Premorbid Personality Traits

Indicators more closely related with the disorder that have been reported from the recent prospective epidemiological cohort studies seem to offer prospects of identifying at-risk persons. The Swedish conscript study [138] of 50084 young men aged 18 to 20 years showed that four items (having fewer than two friends, preference for socializing in small groups, feeling more sensitive than others, and not having a steady girlfriend) were associated with a high relative risk (odds ratio: 30.7) of being admitted to inpatient treatment with a diagnosis of schizophrenia in a period of risk of 13 years. But in the total sample a positive response to all four items predicted psychosis only in 3%, because of the high prevalence of these features in the conscript population.

Davidson et al. [139] and Rabinowitz et al. [37] studied 16- to 17-year-old Israeli male conscripts. The authors identified 692 individuals who had been hospitalized with a diagnosis of schizophrenia for the first time in a mean period of nine years following initial testing. When these individuals were compared with the entire conscript population and with matched controls, the results pointed in the same direction as in the Swedish study. The main indicator of risk was poor social functioning, with an effect size difference of 1.25. With effect sizes ranging from 0.44 to 0.58, the young males later hospitalized with a diagnosis of schizophrenia also fared worse than controls in all tests of cognitive functioning.

As poor communicability and lack of social drive have also been found in population cohort studies of persons later falling ill with schizophrenia, this stable behavioural dimension probably represents the most pronounced psychological indicator of vulnerability to schizophrenia.

In prospective assessments of schizophrenia onset the distinction must be drawn between prodromal symptoms and premorbid antecedents or indicators of other causes. Since schizophrenia onset is marked by unspecific symptoms in 73% of cases, it is a very difficult event to recognize in prospective studies of whatever design. The same is true for the diagnostic classification of the first unspecific symptoms. For this reason, as long as sufficiently powerful discriminatory and predictive early indicators of schizophrenia are lacking, schizophrenia onset and prodromal stage can only be assessed retrospectively in cases clearly diagnosable as schizophrenia, ideally in recent-onset, representative firstepisode samples.

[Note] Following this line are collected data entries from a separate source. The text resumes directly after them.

(** ** Quota *)

(** An error text, or the limit and the usage. *)
Definition quota_get_quota (quotaroot : cstr) : IM (cstr + Z * Z) :=
  s ← self;
  if negb (bool_decide (quotaroot = [])) then mret (inl (lit "unknown quota root"))
  else
    r ← run_db (fun d => auth_getmaxmailsize d (userid s));
    if r.1 =? -1 then mret (inl (lit "invalid user"))
    else
      u ← run_db (fun d => dm_quota_user_get d (userid s));
      if u.1 =? -1 then mret (inl (lit "internal error"))
      else mret (inr (r.2, u.2)).
Definition send_quota (limit usage : Z) : IM unit :=
  when (0 <? limit)
    (buff_printf (lit "* QUOTA " ++ quoted [] ++ lit " (STORAGE " ++ dec_of (usage / 1024) ++ SP :: dec_of (limit / 1024) ++
                  lit ")" ++ crlf)).
Definition _ic_getquotaroot_enter : IM Z :=
  q ← quota_get_quota [];
  match q with
  | inl error => no 1 error
  | inr (limit, usage) =>
      name ← arg0;
      buff_printf (lit "* QUOTAROOT " ++ quoted name ++ SP :: quoted [] ++ crlf);;
      send_quota limit usage;; ok
  end.
Definition _ic_getquota_enter : IM Z :=
  root ← arg0;
  q ← quota_get_quota root;
  match q with inl error => no 1 error | inr (limit, usage) => send_quota limit usage;; ok end.

(** ** Access control lists *)
Definition run_acl {A} (f : acldb -> acldb * A) : IM A :=
  run_db (fun d => let '(w, x) := f (acl_tables d) in (with_acl_tables d w, x)).
Definition internal_error : IM Z := bye (-1) (lit "internal database error").

(** The mailbox, which is 0 when it is not found, and the user, if both exist. *)
Definition imap_acl_pre_administer (name username : cstr) : IM (Z * option Z) :=
  s ← self;
  r ← run_db (fun d => db_findmailbox d name (userid s));
  mret (r.2, if r.1 =? 0 then None else auth_user_exists username).

Definition _ic_setacl_enter : IM Z :=
  s ← self;
  name ← arg0;
  user ← arg1;
  rights ← arg_str (args_idx s + 2);
  r ← imap_acl_pre_administer name user;
  match r with
  | (_, None) => no 1 (lit "SETACL failure: can't set acl")
  | (id, Some target) =>
      k ← dbmail_imap_session_mbxinfo_lookup id;
      result ← mailbox_check_acl k ACL_RIGHT_ADMINISTER;
      if negb (result =? 0) then mret result
      else
        r ← run_acl (fun w => acl_set_rights w target id rights);
        if r <? 0 then internal_error else ok
  end.
(* ===== verification/ImapTokenizerFacts.v ===== *)
(** * The IMAP tokenizer: what it makes of a command line

    A line that is written from a list of atoms, quoted strings and parentheses, in the way the
    protocol allows, is read back as that list; the arguments of a line fit the array; and a
    literal, read when all of it is there, becomes an argument with exactly its octets. *)
From S2P Require Import Prelude.
From S2P Require Import CLib.
From S2P Require Import GLib.
From S2P Require Import Tree.
From S2P Require Import DmString.
From S2P Require Import ListT.
From S2P Require Import ClientBase.
From S2P Require Import ClientFrame.
From S2P Require Import ClientSession.
From S2P Require Import GListUtil.
From S2P Require Import MailboxState.
From S2P Require Import MiscText.
From S2P Require Import Acl.
From S2P Require Import Cidr.
From S2P Require Import Capa.
From S2P Require Import Auth.
From S2P Require Import AuthExample.
From S2P Require Import ImapText.
From S2P Require Import ImapSession.
From S2P Require Import ImapTokenizer.
From S2P Require Import ImapMailbox.
From S2P Require Import ImapCommands.
From S2P Require Import ImapFolders.
From S2P Require Import ImapMessages.
From S2P Require Import ImapDispatch.
From S2P Require Import ImapServer.
From S2P Require Import ImapExample.
From S2P Require Import ImapFrame.

(** ** Writing a command line *)
Inductive token := Atom (t : cstr) | Quoted (t : cstr) | Paren (c : ascii).
Definition token_arg (t : token) : cstr := match t with Atom t | Quoted t => t | Paren c => [c] end.
Definition token_text (t : token) : cstr := match t with Atom t => t | Quoted t => DQUOTE :: t ++ [DQUOTE] | Paren c => [c] end.
(** Tokens with the number of spaces in front of each. *)
Definition render (l : list (nat * token)) : cstr := concat (map (fun x => replicate x.1 SP ++ token_text x.2) l).
(* ===== verification/ImapEvents.v ===== *)
(** * The events of an IMAP connection keep its invariant

    The worker takes a connection from [Busy] to [Done]; the callbacks of the socket run when it
    is [Free]; the queue is drained in every state. *)
From S2P Require Import Prelude.
From S2P Require Import CLib.
From S2P Require Import GLib.
From S2P Require Import Tree.
From S2P Require Import DmString.
From S2P Require Import ListT.
From S2P Require Import ClientBase.
From S2P Require Import ClientFrame.
From S2P Require Import ClientSession.
From S2P Require Import GListUtil.
From S2P Require Import MailboxState.
From S2P Require Import MiscText.
From S2P Require Import Acl.
From S2P Require Import Cidr.
From S2P Require Import Capa.
From S2P Require Import Auth.
From S2P Require Import ImapText.
From S2P Require Import ImapSession.
From S2P Require Import ImapTokenizer.
From S2P Require Import ImapMailbox.
From S2P Require Import ImapCommands.
From S2P Require Import ImapFolders.
From S2P Require Import Mime.
From S2P Require Import ImapFetch.
From S2P Require Import ImapMessages.
From S2P Require Import ImapDispatch.
From S2P Require Import ImapServer.
From S2P Require Import ImapFrame.
From S2P Require Import ImapKeeps.
From S2P Require Import ImapMoves.
From S2P Require Import ImapHandlers.
From S2P Require Import ImapInvariant.

Section events.
Context `{ImapDB} `{!ImapStore} `{!ImapSearch} `{!FetchDB} `{GMimeLib} `{GLibStr} `{ServerConf} `{ImapConf} `{GLibBase64} `{Digests}
  `{AuthTables} `{SocketLib} `{AuthNames}.
Abbreviation st w := (state (session w)).
Abbreviation conn w := (ci (session w)).

(** ** The worker *)

(** What AUTHENTICATE and LOGIN may do. *)
Record grants (w w' : world) : Prop := {
  g_pool : pool w' = pool w;
  g_deleted : deleted w' = deleted w;
  g_queue : exists ts, queue w' = queue w ++ (QMessage <$> ts);
  g_id : clientsock (session w') = clientsock (session w) /\ deferred (session w') = deferred (session w);
  g_events : uncorks (conn w) (conn w');
  g_quit : ~ quit w -> ~ quit w';
  g_user : user_ok w -> user_ok w';
  g_reads : shrinks (conn w) (conn w');
}.
#[local] Instance grants_refl : Reflexive grants.
Proof. intros w. split; try done. exists []. by rewrite app_nil_r. Qed.
#[local] Instance grants_trans : Transitive grants.
Proof.
  intros w1 w2 w3 [A1 A2 (ts & A3) [A4 A4'] [A5 A5'] A6 A7 A8] [B1 B2 (us & B3) [B4 B4'] [B5 B5'] B6 B7 B8].
  split; try congruence; try tauto.
  - exists (ts ++ us). by rewrite B3, A3, fmap_app, app_assoc.
  - split; congruence.
  - split; auto.
  - by etransitivity.
Qed.
Lemma core_reads s s' : core s' = core s -> shrinks (ci s) (ci s').
Proof.
  intros E. assert (io (ci s') = io (ci s)) as I by exact (f_equal (fun x => x.1.1.1) E).
  apply shrinks_same; [exact (f_equal read_buffer I)|exact (f_equal read_buffer_offset I)].
Qed.
Lemma core_fields s s' :
  core s' = core s -> userid s' = userid s /\ clientsock s' = clientsock s /\ deferred s' = deferred s.
Proof.
  intros E. split_and!; [exact (f_equal (fun x => x.1.1.2) E)|exact (f_equal (fun x => x.1.2) E)|exact (f_equal (fun x => x.2) E)].
Qed.
Lemma steady_grants w w' : steady w w' -> grants w w'.
Proof.
  intros [A1 A2 A3 A4 A5 A6]. pose proof (core_reads _ _ A4). apply core_fields in A4 as (U & C & D). split; auto.
  - unfold quit. by rewrite <- A6.
  - unfold user_ok. rewrite <- A6. intros G X. eapply granted_same; eauto.
Qed.
#[local] Instance grants_frame : Frame grants.
Proof.
  split; [split; typeclasses eauto|..].
  - intros w f Hf. apply steady_grants. unfold steady. by apply frame_session.
  - intros w d. apply steady_grants. unfold steady. by apply frame_db.
  - intros w t L. apply steady_grants. unfold steady. by apply frame_message.
Qed.

(** A computation that keeps the relation, in one world. *)
Ltac at_world := match goal with |- grants ?w (?m ?w).1 => cut (keeps grants m); [intros K; apply K|keep] end.

Lemma grants_login cram u p v w :
  auth_validate cram (clientsock (session w)) u p = Some v -> valid v = 1 ->
  grants w (((upd (fun s => s <| userid := user_idnr v |>);;
             _ ← dbmail_imap_session_set_state CLIENTSTATE_AUTHENTICATED; mret 0) : IM Z) w).1.
Proof.
  intros E V. rewrite !bind_eq, set_state_eq. simpl.
  assert (granted ((session w) <| userid := user_idnr v |>)) as G by (by exists cram, u, p, v).
  destruct (_ || _) eqn:B.
  - split; simpl; try done; [exists []; by rewrite app_nil_r|intros _ _; exact G].
  - apply orb_false_iff in B as [_ B]. to_prop.
    split; simpl; try done; [exists []; by rewrite app_nil_r|intros _ _; exact G|by apply shrinks_same].
Qed.
Lemma grants_handle_auth u p : keeps grants (dbmail_imap_session_handle_auth u p).
Proof.
  intros w. unfold dbmail_imap_session_handle_auth. rewrite (bind_self _ w), bind_eq.
  set (m := if has_auth _ then _ else _). assert (forall R, Frame R -> keeps R m) as K by (subst m; intros R HR; keep).
  pose proof (K grants _ w) as G. destruct (K steady _ w) as [_ _ _ E _ _]. apply core_fields in E as (_ & E & _).
  destruct (m w) as [w1 x]. simpl in *. etransitivity; [exact G|]. clear m K. rewrite <- E.
  destruct (auth_validate _ _ x p) as [v|] eqn:V; [|at_world].
  destruct (valid v =? -1); [at_world|]. destruct (valid v =? 0); [at_world|].
  destruct (valid v =? 1) eqn:V1; [|reflexivity]. to_prop. by eapply grants_login.
Qed.
Hint Resolve grants_handle_auth : keeps.
Lemma grants_authenticate : keeps grants _ic_authenticate_enter.
Proof. keep. Qed.

Lemma job_grants j w : job_allowed j (st w) -> user_ok w -> ~ quit w -> grants w (enter j w).1.
Proof.
  intros [A|[[-> _]|[N U]]] G Q.
  - apply steady_grants. apply (keeps_enter_any steady j A w).
  - apply grants_authenticate.
  - destruct (keeps_enter quiet j N w) as [A1 A2 A3 A4 A5 A6]. pose proof (core_reads _ _ A4). apply core_fields in A4 as (I & C & D).
    split; auto.
    + intros _. unfold quit in *. destruct A6 as [->|[_ X]]; [done|]. intros E. rewrite E in X. unfold command_states in X.
      repeat (apply elem_of_cons in X as [X|X]; [done|]). by apply elem_of_nil in X.
    + intros _ _. eapply granted_same; [exact I|exact C|]. by apply G.
Qed.

Lemma worker_done j w : Busy j w -> Done (worker j w).1.
Proof.
  intros [B1 B2 B3 B4 (ts & B5) B6 [B7 B8] B9]. unfold worker, run_job. set (w0 := w <| pool := None |>).
  rewrite (bind_self _ w0). destruct (_ =? _) eqn:E; to_prop; [done|]. rewrite bind_eq.
  destruct (job_grants j w0 B9 B4 B6) as [A1 A2 (us & A3) [A4 A5] [A6 A6'] A7 A8 _].
  destruct (enter j w0) as [w1 r]. simpl in *. split; simpl; try done.
  - congruence.
  - by rewrite A5.
  - intros U. apply A8; [exact B4|exact U].
  - exists (ts ++ us), r. by rewrite A3, B5, fmap_app.
  - by apply A7.
  - split; apply not_true_is_false; [intros X; apply A6 in X|intros X; apply A6' in X]; congruence.
Qed.

Lemma worker_reads j w : Busy j w -> shrinks (conn w) (conn (worker j w).1).
Proof.
  intros [B1 B2 B3 B4 _ B6 _ B9]. unfold worker, run_job. set (w0 := w <| pool := None |>).
  rewrite (bind_self _ w0). destruct (_ =? _) eqn:E; to_prop; [done|]. rewrite bind_eq.
  apply (g_reads _ _ (job_grants j w0 B9 B4 B6)).
Qed.

(** ** The queue *)

(** A message is sent. *)
Record sends (w w' : world) : Prop := {
  n_pool : pool w' = pool w;
  n_deleted : deleted w' = deleted w;
  n_queue : queue w' = queue w;
  n_id : userid (session w') = userid (session w) /\ clientsock (session w') = clientsock (session w) /\
         deferred (session w') = deferred (session w);
  n_state : st w' = st w;
  n_cork : rev_on (conn w') = rev_on (conn w) /\ wev_on (conn w') = wev_on (conn w);
  n_reads : shrinks (conn w) (conn w');
  n_stays : stays (conn w) (conn w');
}.
Lemma sends_message t w : deleted w = false -> sends w (cb_leave (QMessage t) w).1.
Proof.
  intros D. unfold cb_leave. rewrite D. unfold dm_thread_data_sendmessage, ci_print, run_ci, mbind, IM_bind.
  pose proof (wrote_write (conn w) (lit "%s") [FS t]) as W. destruct (ci_write (conn w) _ _) as [c e]. simpl in *.
  split; simpl; try done; [split; apply W|by apply wrote_shrinks|by apply wrote_stays].
Qed.

Lemma sends_user w w' : sends w w' -> user_ok w -> user_ok w'.
Proof. intros [_ _ _ (A & B & _) S _ _ _] U X. rewrite S in X. eapply granted_same; [exact A|exact B|by apply U]. Qed.

(** [w] with another queue: the item in front of it was taken. *)
Abbreviation requeue w l := (w <| queue := l |>).

Lemma drain_step q l n w :
  queue w = q :: l -> drain_items (S n) w = drain_items n (cb_leave q (requeue w l)).1.
Proof. intros E. simpl. rewrite bind_eq. unfold pop. rewrite E. simpl. by rewrite bind_eq. Qed.

(** The messages at the front of the queue are sent. *)
Lemma drain_messages ts l n w :
  deleted w = false -> queue w = (QMessage <$> ts) ++ l ->
  exists w', drain_items (length ts + n) w = drain_items n w' /\ sends (requeue w l) w'.
Proof.
  revert w. induction ts as [|t ts IH]; intros w D E.
  - exists w. split; [done|]. simpl in E. destruct w as [s d q p x]; simpl in *; subst. split; done || auto.
  - simpl length. change (S (length ts) + n)%nat with (S (length ts + n)). simpl in E. rewrite (drain_step _ _ _ _ E).
    set (w1 := requeue w ((QMessage <$> ts) ++ l)). pose proof (sends_message t w1 D) as S1.
    destruct (IH (cb_leave (QMessage t) w1).1) as (w2 & E2 & S2); [by rewrite (n_deleted _ _ S1)|by rewrite (n_queue _ _ S1)|].
    exists w2. split; [exact E2|]. destruct S1 as [A1 A2 A3 (A4 & A5 & A6) A7 [A8 A9] A10 A11], S2 as [B1 B2 B3 (B4 & B5 & B6) B7 [B8 B9] B10 B11].
    simpl in *. split; simpl; try congruence; try (split_and!; congruence).
    + unfold shrinks in *. simpl in *. lia.
    + by etransitivity.
Qed.

(** The rounds that are left. *)
Definition rank (w : world) : nat :=
  match last (queue w) with
  | None => 0
  | Some (QMessage _) => 1
  | Some QCleanup => S (Z.to_nat (DEFERRED_MAX_LOOP - deferred (session w)))
  | Some (QLeave _) => S (S (Z.to_nat DEFERRED_MAX_LOOP))
  end.
Lemma rank_messages w ts : queue w = QMessage <$> ts -> (rank w <= 1)%nat.
Proof. unfold rank. intros ->. rewrite fmap_last. destruct (last ts); simpl; lia. Qed.
Lemma rank_cleanup w l : queue w = l ++ [QCleanup] -> rank w = S (Z.to_nat (DEFERRED_MAX_LOOP - deferred (session w))).
Proof. unfold rank. intros ->. by rewrite last_snoc. Qed.
Lemma rank_leave w l r : queue w = l ++ [QLeave r] -> rank w = S (S (Z.to_nat DEFERRED_MAX_LOOP)).
Proof. unfold rank. intros ->. by rewrite last_snoc. Qed.
Lemma rank_running w : Running w -> (rank w <= S (Z.to_nat DEFERRED_MAX_LOOP))%nat.
Proof.
  intros [F|[j B]].
  - destruct (f_queue _ F) as (ts & E). destruct (decide (quit w)).
    + rewrite (rank_cleanup _ _ E). pose proof (f_count _ F). lia.
    + rewrite app_nil_r in E. apply rank_messages in E. unfold DEFERRED_MAX_LOOP. lia.
  - destruct (b_queue _ _ B) as (ts & E). apply rank_messages in E. unfold DEFERRED_MAX_LOOP. lia.
Qed.

(** The deferred cleanup puts itself back, or the session ends. *)
Lemma cleanup_spec w :
  Free w -> quit w -> queue w = [QCleanup] ->
  let w' := (cb_leave QCleanup (requeue w [])).1 in
  quit w' /\ (Dead w' \/ (Free w' /\ (rank w' < rank w)%nat)) /\ (length (unread (conn w')) <= length (unread (conn w)))%nat.
Proof.
  intros [F1 F2 F3 F4 F5] Q E w'. subst w'. unfold cb_leave. simpl. rewrite F2. unfold imap_cleanup_deferred.
  rewrite !bind_eq. unfold upd, updci, run_ci. simpl.
  set (c0 := (conn w) <| rev_on := false |>). pose proof (wrote_shrinks _ _ (wrote_wbuf_len c0)) as L.
  destruct (ci_wbuf_len _) as [c n]. unfold shrinks in L. cbn [fst snd] in *. destruct (_ && _) eqn:C; simpl in C.
  - to_prop. rewrite bind_eq. split; [exact Q|split; [right|]].
    2:{ pose proof (shrinks_write_cb c) as L2. unfold shrinks in L2. simpl. change (unread c0) with (unread (conn w)) in L. lia. }
    split.
    + split; simpl; try done; [lia|]. exists []. by rewrite decide_True.
    + rewrite (rank_cleanup w [] E). rewrite (rank_cleanup _ []) by done. simpl. lia.
  - unfold session_delete. rewrite bind_eq. split; [exact Q|split; [by left|exact L]].
Qed.
(** An item that does not ask for the flag. *)
Definition peeks (i : fetch_item) : Prop :=
  match i with
  | ISimple name => strcaseeq name (lit "rfc822") = false /\ strcaseeq name (lit "rfc822.text") = false
  | IBody => True
  | ITotal peek | ISection peek _ _ => peek = true
  end.
Lemma quiet_add n b f : quiet n f -> itemtype b = BFIT_NONE \/ n = true -> quiet n (add_body b f).
Proof.
  intros [] C. split; try done. destruct n; [done|]. destruct C as [C|C]; [|done]. cbn. intros L E.
  destruct (bodyfetch f) as [L'|] eqn:E'; [|done]. cbn in E. injection E as <-. specialize (q_sections0 _ eq_refl).
  unfold p_list_append. destruct (ISEMPTY L'); cbn; [by repeat constructor|]. apply Forall_app. split; [done|]. by repeat constructor.
Qed.
Lemma quiet_item n idx i f : quiet n f -> peeks i -> exists m, quiet m (item_sets idx i f).
Proof.
  intros Q P. destruct i as [name| |peek|peek part x]; cbn [item_sets peeks] in *; subst.
  - exists n. destruct P as [P1 P2]. unfold simple_item. rewrite P1, P2. destruct Q.
    repeat (destruct (strcaseeq name _); [by split|]). done.
  - exists n. apply (quiet_add n body_new) in Q; [|by left]. by destruct Q.
  - exists n. apply (quiet_add n body_new) in Q; [|by left]. by destruct Q.
  - exists true. destruct Q. by destruct x.
Qed.
Lemma quiet_items n idx l f : quiet n f -> Forall peeks l -> exists m, quiet m (items_set idx l f).
Proof.
  intros Q F. revert n idx f Q. induction F as [|i l P F IH]; intros n idx f Q; cbn [items_set]; [by exists n|].
  destruct (quiet_item n idx i f Q P) as [m Qm]. exact (IH m _ _ Qm).
Qed.
Lemma quiet_range n r f : quiet n f -> quiet n (set_range r f).
Proof.
  intros []. split; try done. destruct n; [done|]. cbn. intros L E. destruct (bodyfetch f) as [L'|]; [|done]. injection E as <-.
  apply Forall_alter; [by apply q_sections0|]. by intros [b|].
Qed.

(** C25. A plain FETCH whose items only peek - no RFC822, RFC822.TEXT,
    BODY[...] without PEEK - changes nothing: whatever messages are chosen between the two steps,
    after its items are read the responses are sent without a change of the data base or of the
    state of a mailbox. *)
Theorem fetch_peek_safe w v paren l r :
  fetch_wf l r -> Forall peeks l -> same_args w -> (0 < args_idx (session w))%nat ->
  fi (fetch (session w)) = items_zero <| bodyfetch := Some p_list_new |> ->
  args_at w (args_idx (session w)) (fetch_args paren l r) ->
  fetch_end w (args_idx (session w) + length (fetch_args paren l r)) r ->
  fi (fetch (session v)) = fi (fetch (session (fetch_parse_loop (S MAX_ARGS) w).1)) ->
  let v' := (dbmail_imap_session_fetch_get_items v).1 in
  wdb v' = wdb v /\ mbxinfo (session v') = mbxinfo (session v).
Proof.
  intros W P Few I Z A N V. destruct (fetch_args_read w paren l r p_list_new) as [j E]; try done; [by rewrite Z|].
  assert (exists n, quiet n (fi (fetch (session v)))) as [n Q].
  { rewrite V, E, Z. cbn [fst].
    destruct (quiet_items false (args_idx (session w) + if paren then 1 else 0) l (items_zero <| bodyfetch := Some p_list_new |>)) as [n Q]; [|done|].
    - split; try done. intros L [= <-]. by repeat constructor.
    - exists n. destruct r; [by apply quiet_range|done]. }
  exact (proj2 (leaves_fetch n v Q)).
Qed.
End peek.

(** ** Literals *)
Section literals.
Context `{ImapDB} `{!FetchDB} `{GLibStr} `{ServerConf} `{ImapConf} `{GMimeLib} `{AuthNames}.
Abbreviation items_of w := (fi (fetch (session w))).

(** A literal: the number of its octets in front of them. *)
Definition literal (t : cstr) : cstr := lit "{" ++ dec_of (strlen t) ++ lit "}" ++ crlf ++ t.
(** The octets of a text that a client asks for. *)
Definition octets (start cnt : Z) (t : cstr) : cstr := if cnt =? 0 then t else take (Z.to_nat cnt) (drop (Z.to_nat start) t).
Definition range_text (start cnt : Z) : cstr := if cnt =? 0 then [] else lit "<" ++ dec_of start ++ lit ">".

(** A computation that tells the client [t]. *)
Definition tells (m : IM unit) (w : world) (t : cstr) : Prop := said (m w).1 = said w ++ t.
Lemma tells_printf t w : tells (buff_printf t) w t.
Proof. apply said_printf. Qed.
Lemma tells_bind m k w t u : tells m w t -> tells (k tt) (m w).1 u -> tells (m ≫= k) w (t ++ u).
Proof. unfold tells. rewrite bind_eq. destruct (m w) as [w1 []]. cbn. intros A B. by rewrite B, A, app_assoc. Qed.
Lemma tells_nil m w : said (m w).1 = said w -> tells m w [].
Proof. unfold tells. by rewrite app_nil_r. Qed.
Definition space (f : ImapSession.fetch_items) : cstr := if isfirstfetchout f then [] else [SP].
Lemma tells_space w : tells SEND_SPACE w (space (items_of w)).
Proof.
  unfold SEND_SPACE, space. unfold tells. change ((the_items ≫= ?k) w) with (k (items_of w) w). cbv beta.
  destruct (isfirstfetchout _); [by rewrite app_nil_r|apply said_printf].
Qed.

Lemma tells_pieces fuel t w : (length t <= fuel)%nat -> tells (send_pieces fuel t) w t.
Proof.
  revert t w. induction fuel as [|fuel IH]; intros t w L.
  - destruct t; [by apply tells_nil|simpl in L; lia].
  - cbn [send_pieces]. destruct t as [|c t]; [by apply tells_nil|].
    match goal with |- tells ?m w _ => assert (tells m w (take (SEND_BUF_SIZE - 1) (c :: t) ++ drop (SEND_BUF_SIZE - 1) (c :: t))) as X end;
      [|by rewrite take_drop in X].
    apply tells_bind; [apply tells_printf|]. apply IH. rewrite length_drop. cbn [length] in *.
    assert (1 <= SEND_BUF_SIZE - 1)%nat by (apply Nat.leb_le; vm_compute; reflexivity). lia.
Qed.
Lemma tells_data stream off len w :
  0 <= off -> 0 <= len -> off + len < 2 ^ 64 -> off + len <= strlen stream \/ len = 0 ->
  tells (send_data stream off len) w (take (Z.to_nat len) (drop (Z.to_nat off) stream)).
Proof.
  intros O N B C. unfold send_data, wrap64. rewrite Z.mod_small by lia. destruct (_ <? _) eqn:E.
  - destruct C as [C|C]; [bool_lia|]. subst len. simpl. by apply tells_nil.
  - by apply tells_pieces.
Qed.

Three aspects of transition from a premorbid risk status to a prodromal stage of the disorder can be distinguished: (a) new symptoms appear and those already persisting deteriorate, frequently involving increased subjective distress; (b) symptoms accumulate, probably following a typical pattern (stage model); and (c) progressive deterioration occurs in social and cognitive functioning or in deficits measured by neuropsychological tests. A characteristic of the prodromal stage of key importance is the gradient of change or deterioration.

The early illness stage usually involves increasing communicative and social impairment and behavioural changes detrimental to the person's functioning in the social, school, work and family environment.